Task requirements: Lines of the material that include the string "timeout" should be returned.

Data in this exercise:
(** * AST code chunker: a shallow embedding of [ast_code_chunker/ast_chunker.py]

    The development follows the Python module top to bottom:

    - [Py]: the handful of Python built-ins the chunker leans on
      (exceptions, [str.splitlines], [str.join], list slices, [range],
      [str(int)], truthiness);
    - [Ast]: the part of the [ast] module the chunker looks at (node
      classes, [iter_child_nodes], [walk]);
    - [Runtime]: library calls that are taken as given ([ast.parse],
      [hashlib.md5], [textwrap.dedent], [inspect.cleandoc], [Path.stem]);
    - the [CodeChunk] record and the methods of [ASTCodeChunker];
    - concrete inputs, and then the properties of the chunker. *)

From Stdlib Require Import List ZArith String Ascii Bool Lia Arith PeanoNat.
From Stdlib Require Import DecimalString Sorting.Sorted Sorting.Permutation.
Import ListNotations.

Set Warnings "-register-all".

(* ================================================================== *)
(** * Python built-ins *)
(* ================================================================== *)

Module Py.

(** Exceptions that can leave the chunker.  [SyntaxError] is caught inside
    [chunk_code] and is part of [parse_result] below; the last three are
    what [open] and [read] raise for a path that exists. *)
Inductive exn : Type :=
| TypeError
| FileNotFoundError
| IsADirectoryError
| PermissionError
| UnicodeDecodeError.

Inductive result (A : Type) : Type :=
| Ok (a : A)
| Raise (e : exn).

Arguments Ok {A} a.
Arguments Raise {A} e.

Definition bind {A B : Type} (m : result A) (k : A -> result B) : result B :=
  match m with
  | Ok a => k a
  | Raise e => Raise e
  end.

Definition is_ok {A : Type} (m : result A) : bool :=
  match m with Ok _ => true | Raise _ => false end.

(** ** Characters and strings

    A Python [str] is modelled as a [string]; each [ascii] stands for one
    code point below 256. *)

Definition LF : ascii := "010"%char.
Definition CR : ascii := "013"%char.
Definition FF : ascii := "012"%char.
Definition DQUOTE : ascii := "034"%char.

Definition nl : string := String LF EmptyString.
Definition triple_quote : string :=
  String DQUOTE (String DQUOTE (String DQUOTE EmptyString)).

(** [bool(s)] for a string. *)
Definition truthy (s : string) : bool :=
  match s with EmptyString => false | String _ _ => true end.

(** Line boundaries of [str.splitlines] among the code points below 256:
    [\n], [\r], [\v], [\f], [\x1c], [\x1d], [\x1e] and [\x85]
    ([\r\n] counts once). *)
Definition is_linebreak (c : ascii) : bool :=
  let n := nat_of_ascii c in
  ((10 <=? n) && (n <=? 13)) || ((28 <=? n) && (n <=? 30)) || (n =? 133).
==
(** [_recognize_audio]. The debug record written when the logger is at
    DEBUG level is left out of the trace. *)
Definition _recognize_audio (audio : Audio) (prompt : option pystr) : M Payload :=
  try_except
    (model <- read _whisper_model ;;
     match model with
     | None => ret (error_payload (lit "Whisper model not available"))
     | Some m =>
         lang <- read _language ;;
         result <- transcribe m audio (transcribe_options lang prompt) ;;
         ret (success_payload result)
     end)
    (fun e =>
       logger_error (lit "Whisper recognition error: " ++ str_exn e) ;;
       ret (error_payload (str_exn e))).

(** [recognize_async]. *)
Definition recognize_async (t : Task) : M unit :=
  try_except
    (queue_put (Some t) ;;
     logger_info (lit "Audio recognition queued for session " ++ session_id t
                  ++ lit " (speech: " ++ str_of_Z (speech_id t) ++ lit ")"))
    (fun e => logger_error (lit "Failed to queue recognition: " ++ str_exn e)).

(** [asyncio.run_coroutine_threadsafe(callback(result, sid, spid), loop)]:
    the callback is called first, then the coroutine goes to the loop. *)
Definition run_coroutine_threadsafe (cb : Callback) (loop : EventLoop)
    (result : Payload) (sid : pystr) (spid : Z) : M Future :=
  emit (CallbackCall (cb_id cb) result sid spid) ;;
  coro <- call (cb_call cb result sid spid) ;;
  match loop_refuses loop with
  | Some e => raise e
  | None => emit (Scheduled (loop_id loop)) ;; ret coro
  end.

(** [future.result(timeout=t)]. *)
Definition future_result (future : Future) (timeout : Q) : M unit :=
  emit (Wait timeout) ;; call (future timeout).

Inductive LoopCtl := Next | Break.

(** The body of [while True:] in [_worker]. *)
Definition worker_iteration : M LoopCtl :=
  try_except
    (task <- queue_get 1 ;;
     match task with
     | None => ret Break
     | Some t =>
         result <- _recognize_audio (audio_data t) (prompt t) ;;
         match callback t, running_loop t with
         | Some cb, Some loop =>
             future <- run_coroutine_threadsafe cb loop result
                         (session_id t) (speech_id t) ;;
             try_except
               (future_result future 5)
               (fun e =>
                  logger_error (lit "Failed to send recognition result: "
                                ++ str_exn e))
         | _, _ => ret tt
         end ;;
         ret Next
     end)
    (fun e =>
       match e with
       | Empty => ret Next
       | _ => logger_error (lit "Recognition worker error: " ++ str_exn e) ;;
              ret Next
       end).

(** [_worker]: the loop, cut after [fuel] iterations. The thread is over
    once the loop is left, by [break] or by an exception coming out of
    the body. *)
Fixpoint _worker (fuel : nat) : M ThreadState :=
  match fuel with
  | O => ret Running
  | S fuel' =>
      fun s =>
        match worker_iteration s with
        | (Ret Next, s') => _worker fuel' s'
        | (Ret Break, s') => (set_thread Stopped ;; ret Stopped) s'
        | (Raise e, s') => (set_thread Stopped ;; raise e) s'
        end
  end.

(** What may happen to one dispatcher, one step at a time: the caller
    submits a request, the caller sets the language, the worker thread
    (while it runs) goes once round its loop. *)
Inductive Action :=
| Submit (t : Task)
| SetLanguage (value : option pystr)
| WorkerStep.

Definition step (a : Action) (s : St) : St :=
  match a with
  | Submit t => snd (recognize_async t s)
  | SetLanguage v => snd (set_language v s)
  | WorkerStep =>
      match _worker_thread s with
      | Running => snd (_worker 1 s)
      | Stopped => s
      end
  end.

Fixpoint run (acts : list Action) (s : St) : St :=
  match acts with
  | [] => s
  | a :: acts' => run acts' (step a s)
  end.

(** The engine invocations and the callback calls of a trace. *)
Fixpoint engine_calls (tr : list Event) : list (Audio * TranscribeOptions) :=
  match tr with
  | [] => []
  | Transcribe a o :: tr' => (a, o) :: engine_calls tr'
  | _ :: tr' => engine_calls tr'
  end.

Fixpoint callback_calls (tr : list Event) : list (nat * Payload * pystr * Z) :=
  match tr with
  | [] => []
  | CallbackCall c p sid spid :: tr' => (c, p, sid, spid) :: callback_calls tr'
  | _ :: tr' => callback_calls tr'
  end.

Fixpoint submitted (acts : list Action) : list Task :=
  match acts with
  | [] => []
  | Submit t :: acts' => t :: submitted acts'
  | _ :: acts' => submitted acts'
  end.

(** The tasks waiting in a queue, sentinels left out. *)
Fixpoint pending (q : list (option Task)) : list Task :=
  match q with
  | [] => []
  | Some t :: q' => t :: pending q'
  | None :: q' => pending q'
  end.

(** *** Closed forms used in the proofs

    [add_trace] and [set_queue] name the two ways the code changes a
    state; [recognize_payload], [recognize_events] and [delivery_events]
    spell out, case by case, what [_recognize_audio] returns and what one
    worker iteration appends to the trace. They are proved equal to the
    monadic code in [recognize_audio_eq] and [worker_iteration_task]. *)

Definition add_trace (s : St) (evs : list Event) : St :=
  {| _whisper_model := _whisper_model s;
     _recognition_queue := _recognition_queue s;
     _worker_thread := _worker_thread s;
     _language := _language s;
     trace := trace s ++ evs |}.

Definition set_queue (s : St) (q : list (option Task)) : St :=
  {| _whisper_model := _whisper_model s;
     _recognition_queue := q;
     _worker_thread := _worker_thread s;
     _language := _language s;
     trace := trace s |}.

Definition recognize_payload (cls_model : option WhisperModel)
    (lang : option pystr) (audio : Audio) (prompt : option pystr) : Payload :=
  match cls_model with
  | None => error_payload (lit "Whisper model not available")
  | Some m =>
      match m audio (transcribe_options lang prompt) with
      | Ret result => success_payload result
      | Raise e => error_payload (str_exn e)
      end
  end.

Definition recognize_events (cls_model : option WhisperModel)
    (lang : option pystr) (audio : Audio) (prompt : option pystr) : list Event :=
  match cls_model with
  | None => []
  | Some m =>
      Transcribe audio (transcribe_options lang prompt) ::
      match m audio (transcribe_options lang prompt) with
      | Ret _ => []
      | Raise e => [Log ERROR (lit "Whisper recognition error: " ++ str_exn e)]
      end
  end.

Output below:
(** [future.result(timeout=t)]. *)
Definition future_result (future : Future) (timeout : Q) : M unit :=
  emit (Wait timeout) ;; call (future timeout).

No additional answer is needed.